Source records
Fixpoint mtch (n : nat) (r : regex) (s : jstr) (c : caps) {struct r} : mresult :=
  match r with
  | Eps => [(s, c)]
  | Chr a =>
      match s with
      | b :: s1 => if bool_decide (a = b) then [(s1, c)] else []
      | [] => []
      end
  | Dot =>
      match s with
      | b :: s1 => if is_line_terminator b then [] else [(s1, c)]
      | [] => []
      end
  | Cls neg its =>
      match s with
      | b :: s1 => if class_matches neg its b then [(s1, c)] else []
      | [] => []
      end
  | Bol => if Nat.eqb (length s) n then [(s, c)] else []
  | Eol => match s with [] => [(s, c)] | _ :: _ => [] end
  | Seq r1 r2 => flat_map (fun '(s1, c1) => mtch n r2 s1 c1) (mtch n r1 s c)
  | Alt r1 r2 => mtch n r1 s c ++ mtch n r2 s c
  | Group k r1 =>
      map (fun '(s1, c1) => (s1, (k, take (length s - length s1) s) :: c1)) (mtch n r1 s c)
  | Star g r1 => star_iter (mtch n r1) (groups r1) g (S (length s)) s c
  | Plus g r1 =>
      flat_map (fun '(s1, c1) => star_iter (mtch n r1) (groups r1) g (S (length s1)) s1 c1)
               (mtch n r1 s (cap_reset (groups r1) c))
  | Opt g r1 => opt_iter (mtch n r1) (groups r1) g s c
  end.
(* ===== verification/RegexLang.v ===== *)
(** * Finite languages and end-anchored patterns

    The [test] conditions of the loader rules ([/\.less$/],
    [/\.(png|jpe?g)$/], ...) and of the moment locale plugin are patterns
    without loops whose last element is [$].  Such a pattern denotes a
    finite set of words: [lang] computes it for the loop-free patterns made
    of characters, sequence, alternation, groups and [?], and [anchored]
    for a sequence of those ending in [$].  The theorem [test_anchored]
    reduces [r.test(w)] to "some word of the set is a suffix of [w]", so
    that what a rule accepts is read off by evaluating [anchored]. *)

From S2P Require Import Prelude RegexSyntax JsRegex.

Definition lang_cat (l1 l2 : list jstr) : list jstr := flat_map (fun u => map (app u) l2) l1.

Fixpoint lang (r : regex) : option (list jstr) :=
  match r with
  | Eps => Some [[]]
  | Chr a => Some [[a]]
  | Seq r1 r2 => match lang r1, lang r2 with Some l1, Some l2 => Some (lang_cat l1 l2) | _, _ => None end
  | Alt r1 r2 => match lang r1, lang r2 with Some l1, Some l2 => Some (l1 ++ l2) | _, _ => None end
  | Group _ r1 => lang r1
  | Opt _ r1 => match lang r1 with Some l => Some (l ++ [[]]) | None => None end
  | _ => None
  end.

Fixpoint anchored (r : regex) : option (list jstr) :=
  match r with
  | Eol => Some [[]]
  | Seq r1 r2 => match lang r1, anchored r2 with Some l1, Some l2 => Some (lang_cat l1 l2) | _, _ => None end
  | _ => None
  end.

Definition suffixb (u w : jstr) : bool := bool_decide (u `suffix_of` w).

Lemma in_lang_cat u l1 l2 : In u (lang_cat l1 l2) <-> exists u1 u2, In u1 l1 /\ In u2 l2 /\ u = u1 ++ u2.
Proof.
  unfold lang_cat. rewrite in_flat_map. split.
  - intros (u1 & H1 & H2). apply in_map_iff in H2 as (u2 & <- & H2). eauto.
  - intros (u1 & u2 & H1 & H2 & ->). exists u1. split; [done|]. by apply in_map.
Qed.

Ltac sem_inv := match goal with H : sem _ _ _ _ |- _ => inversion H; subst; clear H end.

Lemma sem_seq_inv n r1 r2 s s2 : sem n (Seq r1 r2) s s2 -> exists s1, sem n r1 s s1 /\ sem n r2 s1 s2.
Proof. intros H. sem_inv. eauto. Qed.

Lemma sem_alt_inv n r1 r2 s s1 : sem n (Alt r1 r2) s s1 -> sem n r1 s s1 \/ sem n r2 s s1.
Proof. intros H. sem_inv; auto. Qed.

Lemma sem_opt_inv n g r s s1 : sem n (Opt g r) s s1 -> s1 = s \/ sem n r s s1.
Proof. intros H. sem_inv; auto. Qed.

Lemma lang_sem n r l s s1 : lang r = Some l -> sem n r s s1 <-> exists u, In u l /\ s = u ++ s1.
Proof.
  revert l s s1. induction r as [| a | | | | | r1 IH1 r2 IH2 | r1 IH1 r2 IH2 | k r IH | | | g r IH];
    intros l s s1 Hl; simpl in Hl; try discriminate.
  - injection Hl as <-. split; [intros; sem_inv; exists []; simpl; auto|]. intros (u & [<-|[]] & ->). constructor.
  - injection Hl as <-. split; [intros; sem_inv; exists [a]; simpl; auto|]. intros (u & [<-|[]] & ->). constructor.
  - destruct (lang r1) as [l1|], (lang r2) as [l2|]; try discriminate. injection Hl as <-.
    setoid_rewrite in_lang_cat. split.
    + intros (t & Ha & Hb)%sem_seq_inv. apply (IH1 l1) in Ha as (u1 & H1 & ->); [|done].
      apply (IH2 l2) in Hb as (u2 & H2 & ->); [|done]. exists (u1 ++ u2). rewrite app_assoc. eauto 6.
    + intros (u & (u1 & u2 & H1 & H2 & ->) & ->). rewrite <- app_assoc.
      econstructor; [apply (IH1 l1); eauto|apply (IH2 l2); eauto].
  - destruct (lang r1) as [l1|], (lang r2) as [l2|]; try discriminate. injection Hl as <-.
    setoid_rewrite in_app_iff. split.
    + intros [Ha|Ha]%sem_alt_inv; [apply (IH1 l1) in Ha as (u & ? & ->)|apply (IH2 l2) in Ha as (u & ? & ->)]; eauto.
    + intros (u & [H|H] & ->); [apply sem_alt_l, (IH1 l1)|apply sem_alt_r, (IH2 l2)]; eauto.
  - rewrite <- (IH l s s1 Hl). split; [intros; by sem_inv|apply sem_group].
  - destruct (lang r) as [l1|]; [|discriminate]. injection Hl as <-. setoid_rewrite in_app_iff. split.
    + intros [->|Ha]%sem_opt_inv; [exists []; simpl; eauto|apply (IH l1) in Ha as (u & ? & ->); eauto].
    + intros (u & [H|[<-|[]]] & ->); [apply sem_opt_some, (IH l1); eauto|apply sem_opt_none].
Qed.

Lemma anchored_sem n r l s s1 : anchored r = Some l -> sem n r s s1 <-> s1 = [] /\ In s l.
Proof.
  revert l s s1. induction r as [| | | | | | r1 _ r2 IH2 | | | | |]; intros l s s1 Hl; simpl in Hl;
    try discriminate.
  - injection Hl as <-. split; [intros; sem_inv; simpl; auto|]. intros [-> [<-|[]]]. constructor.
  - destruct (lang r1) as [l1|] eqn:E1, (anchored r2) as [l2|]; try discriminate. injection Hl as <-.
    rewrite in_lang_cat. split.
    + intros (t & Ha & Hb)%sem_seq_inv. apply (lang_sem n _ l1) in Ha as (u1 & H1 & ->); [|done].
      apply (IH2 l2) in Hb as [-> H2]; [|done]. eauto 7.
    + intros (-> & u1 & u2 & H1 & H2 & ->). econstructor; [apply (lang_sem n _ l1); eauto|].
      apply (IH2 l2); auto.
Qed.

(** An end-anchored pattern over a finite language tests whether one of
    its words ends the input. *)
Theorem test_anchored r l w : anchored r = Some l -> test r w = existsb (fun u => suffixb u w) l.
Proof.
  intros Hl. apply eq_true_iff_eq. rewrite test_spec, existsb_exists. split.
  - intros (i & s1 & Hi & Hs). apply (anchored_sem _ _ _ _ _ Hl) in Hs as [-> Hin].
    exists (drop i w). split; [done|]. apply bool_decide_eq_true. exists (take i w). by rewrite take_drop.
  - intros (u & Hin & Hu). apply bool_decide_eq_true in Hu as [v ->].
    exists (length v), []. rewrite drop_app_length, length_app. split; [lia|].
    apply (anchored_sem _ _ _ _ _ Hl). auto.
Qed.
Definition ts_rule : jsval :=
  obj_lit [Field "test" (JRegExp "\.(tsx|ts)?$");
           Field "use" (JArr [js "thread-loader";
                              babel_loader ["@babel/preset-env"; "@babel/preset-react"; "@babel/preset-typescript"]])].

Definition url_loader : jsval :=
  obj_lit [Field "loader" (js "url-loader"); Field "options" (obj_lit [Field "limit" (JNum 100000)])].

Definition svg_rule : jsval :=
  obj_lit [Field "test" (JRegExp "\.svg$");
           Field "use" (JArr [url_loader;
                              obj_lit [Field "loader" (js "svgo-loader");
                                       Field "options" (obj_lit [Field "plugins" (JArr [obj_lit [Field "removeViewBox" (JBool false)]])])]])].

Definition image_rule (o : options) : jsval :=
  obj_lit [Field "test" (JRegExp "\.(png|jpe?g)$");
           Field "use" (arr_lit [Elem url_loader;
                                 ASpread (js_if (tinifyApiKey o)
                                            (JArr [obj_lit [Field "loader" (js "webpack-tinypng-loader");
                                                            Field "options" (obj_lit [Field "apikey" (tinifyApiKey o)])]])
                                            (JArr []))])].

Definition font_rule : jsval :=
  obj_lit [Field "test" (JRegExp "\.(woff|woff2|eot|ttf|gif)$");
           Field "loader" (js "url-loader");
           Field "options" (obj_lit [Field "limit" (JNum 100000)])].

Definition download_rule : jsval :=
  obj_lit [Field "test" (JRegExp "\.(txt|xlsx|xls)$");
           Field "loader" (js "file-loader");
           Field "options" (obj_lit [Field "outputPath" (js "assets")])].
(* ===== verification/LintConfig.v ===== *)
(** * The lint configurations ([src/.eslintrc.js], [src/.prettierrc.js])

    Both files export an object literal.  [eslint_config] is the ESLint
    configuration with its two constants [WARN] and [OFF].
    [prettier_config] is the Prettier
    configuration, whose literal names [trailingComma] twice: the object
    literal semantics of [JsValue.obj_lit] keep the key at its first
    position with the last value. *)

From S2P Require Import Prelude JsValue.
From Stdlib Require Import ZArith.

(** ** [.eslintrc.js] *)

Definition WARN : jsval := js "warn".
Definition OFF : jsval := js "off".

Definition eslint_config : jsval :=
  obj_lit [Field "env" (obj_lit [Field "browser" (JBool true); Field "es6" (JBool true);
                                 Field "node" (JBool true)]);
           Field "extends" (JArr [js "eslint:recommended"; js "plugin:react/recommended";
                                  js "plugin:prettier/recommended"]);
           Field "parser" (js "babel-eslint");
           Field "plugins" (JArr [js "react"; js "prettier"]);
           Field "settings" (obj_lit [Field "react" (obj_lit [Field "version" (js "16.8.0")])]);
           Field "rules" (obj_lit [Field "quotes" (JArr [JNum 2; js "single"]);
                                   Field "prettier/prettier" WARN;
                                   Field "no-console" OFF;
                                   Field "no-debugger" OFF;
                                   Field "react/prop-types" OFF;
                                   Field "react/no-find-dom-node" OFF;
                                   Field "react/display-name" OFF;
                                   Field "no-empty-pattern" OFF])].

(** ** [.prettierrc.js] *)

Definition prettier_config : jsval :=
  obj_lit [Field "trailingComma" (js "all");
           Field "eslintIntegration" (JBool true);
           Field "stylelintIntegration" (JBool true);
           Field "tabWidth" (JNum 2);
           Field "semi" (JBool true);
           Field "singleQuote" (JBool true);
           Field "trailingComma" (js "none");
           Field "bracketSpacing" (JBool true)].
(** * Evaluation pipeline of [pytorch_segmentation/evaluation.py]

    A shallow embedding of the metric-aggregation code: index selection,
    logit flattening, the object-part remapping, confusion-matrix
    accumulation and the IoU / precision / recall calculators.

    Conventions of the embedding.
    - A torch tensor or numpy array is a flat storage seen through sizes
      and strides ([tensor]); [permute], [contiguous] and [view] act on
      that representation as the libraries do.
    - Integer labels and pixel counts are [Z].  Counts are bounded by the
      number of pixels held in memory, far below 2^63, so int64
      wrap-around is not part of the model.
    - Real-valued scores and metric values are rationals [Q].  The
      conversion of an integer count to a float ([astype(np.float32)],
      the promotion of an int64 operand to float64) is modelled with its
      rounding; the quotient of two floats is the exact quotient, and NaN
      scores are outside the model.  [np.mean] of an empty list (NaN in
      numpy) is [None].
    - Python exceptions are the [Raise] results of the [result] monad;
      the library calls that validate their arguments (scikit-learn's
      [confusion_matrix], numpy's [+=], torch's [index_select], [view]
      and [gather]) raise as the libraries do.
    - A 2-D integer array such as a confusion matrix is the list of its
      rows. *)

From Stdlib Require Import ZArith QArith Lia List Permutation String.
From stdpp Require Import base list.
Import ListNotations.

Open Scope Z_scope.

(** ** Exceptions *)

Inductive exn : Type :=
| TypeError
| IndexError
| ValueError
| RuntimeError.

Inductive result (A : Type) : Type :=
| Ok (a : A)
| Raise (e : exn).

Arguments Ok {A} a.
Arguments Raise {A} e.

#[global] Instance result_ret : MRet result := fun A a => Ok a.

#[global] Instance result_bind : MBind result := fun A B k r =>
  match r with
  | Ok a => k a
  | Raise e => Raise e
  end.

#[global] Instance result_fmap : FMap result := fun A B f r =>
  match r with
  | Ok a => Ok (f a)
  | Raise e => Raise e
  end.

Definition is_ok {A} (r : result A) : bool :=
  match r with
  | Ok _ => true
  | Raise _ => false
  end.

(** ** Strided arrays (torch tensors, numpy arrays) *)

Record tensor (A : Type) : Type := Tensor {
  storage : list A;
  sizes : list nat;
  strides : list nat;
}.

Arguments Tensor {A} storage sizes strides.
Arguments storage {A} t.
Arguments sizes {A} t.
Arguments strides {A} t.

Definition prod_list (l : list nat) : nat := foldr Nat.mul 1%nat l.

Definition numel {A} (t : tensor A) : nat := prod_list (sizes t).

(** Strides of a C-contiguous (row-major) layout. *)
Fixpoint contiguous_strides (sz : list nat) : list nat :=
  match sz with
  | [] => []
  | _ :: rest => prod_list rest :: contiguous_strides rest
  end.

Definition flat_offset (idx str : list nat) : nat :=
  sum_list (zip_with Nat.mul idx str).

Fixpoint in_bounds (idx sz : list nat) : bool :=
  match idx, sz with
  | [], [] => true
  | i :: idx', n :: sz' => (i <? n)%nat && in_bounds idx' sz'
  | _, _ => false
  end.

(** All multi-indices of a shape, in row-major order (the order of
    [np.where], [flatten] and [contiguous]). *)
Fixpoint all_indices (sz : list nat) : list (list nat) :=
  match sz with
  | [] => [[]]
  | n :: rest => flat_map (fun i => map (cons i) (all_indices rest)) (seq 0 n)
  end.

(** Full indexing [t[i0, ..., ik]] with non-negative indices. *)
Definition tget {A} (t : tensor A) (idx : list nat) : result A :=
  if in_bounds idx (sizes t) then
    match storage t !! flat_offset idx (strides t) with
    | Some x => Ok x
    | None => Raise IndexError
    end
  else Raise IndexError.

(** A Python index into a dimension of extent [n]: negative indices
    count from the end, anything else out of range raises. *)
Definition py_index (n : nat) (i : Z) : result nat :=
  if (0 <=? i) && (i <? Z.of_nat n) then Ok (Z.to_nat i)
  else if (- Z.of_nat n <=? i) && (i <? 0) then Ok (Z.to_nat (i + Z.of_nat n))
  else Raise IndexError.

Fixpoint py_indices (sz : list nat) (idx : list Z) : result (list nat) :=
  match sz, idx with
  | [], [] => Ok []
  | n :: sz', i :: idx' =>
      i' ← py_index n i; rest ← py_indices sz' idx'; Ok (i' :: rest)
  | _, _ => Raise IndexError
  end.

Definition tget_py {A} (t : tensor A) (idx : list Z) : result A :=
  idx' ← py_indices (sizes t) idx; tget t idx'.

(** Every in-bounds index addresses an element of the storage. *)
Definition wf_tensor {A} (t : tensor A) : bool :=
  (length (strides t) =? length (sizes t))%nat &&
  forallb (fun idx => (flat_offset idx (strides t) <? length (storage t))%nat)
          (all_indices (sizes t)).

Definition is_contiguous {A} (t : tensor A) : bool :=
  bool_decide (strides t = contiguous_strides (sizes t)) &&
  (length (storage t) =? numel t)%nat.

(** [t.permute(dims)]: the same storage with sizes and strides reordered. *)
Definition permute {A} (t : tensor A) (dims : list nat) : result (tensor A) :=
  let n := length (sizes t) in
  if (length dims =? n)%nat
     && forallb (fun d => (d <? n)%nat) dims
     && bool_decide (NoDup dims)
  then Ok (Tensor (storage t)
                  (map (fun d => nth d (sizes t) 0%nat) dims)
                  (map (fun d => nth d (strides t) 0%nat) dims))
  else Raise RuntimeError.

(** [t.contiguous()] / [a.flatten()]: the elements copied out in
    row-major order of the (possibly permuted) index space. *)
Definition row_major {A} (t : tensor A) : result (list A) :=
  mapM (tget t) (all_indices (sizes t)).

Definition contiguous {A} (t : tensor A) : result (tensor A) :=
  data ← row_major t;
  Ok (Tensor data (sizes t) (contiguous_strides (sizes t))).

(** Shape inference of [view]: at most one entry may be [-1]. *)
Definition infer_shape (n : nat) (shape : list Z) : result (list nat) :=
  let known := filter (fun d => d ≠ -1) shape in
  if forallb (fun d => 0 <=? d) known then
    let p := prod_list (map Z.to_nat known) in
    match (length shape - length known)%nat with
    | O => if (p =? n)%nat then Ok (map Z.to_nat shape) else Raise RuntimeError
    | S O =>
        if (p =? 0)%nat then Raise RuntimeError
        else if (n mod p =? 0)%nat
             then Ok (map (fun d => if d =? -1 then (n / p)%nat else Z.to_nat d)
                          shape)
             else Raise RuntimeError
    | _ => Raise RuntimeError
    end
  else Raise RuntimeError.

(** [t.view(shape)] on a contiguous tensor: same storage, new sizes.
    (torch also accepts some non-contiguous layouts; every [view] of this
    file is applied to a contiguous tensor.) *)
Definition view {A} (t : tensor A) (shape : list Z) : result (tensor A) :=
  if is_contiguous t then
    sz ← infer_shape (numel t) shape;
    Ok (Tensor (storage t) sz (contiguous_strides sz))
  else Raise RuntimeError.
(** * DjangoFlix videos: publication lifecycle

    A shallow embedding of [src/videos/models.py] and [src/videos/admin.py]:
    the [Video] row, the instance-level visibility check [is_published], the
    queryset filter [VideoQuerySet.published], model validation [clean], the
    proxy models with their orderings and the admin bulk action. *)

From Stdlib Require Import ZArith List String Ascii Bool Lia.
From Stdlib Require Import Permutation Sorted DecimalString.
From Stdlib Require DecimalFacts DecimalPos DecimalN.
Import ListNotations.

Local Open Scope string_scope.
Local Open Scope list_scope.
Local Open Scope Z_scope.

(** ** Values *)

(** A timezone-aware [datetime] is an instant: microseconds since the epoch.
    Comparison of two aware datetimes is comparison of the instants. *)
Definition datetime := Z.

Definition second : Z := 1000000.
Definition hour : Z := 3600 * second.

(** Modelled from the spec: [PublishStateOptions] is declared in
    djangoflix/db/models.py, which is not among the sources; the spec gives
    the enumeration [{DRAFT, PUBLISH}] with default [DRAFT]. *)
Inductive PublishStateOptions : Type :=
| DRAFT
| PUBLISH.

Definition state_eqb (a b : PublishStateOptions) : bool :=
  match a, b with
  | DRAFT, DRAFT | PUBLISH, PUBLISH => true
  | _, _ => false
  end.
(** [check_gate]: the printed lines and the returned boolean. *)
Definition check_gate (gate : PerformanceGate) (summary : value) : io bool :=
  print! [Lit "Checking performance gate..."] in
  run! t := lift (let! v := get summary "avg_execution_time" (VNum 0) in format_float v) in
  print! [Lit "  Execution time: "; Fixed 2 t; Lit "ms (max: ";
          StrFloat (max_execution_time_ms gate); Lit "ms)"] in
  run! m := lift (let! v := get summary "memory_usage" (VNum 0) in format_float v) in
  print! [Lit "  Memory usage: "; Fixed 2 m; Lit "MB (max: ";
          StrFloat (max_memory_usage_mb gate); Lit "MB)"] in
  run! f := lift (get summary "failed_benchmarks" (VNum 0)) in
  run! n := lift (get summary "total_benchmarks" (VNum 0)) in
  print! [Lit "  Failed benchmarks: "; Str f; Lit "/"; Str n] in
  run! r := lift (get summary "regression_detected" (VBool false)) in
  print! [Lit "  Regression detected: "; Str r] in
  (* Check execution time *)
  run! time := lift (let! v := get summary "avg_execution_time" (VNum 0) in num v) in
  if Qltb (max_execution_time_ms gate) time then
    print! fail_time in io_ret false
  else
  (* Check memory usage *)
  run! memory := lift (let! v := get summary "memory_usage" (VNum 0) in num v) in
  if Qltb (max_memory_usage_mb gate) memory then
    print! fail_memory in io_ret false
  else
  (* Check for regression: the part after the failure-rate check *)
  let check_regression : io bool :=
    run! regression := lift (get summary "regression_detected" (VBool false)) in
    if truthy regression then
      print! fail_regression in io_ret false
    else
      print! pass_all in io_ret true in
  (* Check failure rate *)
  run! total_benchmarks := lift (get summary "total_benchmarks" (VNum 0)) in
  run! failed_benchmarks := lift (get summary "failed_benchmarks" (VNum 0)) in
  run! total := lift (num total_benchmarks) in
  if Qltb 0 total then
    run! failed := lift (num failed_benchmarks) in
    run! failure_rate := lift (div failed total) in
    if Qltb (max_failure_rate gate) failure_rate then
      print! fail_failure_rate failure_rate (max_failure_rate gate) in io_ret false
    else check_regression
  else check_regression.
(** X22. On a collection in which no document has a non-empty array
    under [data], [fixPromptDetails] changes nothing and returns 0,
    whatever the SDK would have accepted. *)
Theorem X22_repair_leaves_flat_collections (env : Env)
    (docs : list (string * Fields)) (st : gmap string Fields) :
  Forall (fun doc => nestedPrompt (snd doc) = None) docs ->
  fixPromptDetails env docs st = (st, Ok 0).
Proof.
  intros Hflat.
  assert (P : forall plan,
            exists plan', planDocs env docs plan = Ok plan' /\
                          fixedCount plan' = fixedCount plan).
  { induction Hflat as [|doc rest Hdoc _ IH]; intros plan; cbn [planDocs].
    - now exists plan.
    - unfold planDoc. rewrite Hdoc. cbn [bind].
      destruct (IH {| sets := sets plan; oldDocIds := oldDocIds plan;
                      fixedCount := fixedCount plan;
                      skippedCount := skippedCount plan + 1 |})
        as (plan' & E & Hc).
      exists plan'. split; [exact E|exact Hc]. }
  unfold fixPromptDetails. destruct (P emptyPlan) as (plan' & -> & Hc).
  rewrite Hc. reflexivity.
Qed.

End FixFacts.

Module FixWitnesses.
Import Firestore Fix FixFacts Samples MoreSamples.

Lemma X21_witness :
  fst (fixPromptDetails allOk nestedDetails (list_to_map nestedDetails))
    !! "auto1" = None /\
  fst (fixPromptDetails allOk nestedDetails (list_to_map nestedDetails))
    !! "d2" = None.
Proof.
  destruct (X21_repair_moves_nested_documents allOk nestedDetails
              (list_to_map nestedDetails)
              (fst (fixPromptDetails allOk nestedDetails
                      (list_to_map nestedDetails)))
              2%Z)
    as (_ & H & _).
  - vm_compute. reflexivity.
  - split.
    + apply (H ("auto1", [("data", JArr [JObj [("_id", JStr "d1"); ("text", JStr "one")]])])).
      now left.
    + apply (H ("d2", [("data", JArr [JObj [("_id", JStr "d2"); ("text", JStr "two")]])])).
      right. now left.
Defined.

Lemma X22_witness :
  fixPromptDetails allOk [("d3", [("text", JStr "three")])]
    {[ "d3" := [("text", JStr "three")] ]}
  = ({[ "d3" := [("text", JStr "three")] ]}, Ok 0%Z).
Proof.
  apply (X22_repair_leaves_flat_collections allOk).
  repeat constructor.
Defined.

◆ **Task goal**
Your answer should be one number: how many lines of the records hold "Prelude".

◆ **Response to this exercise**
2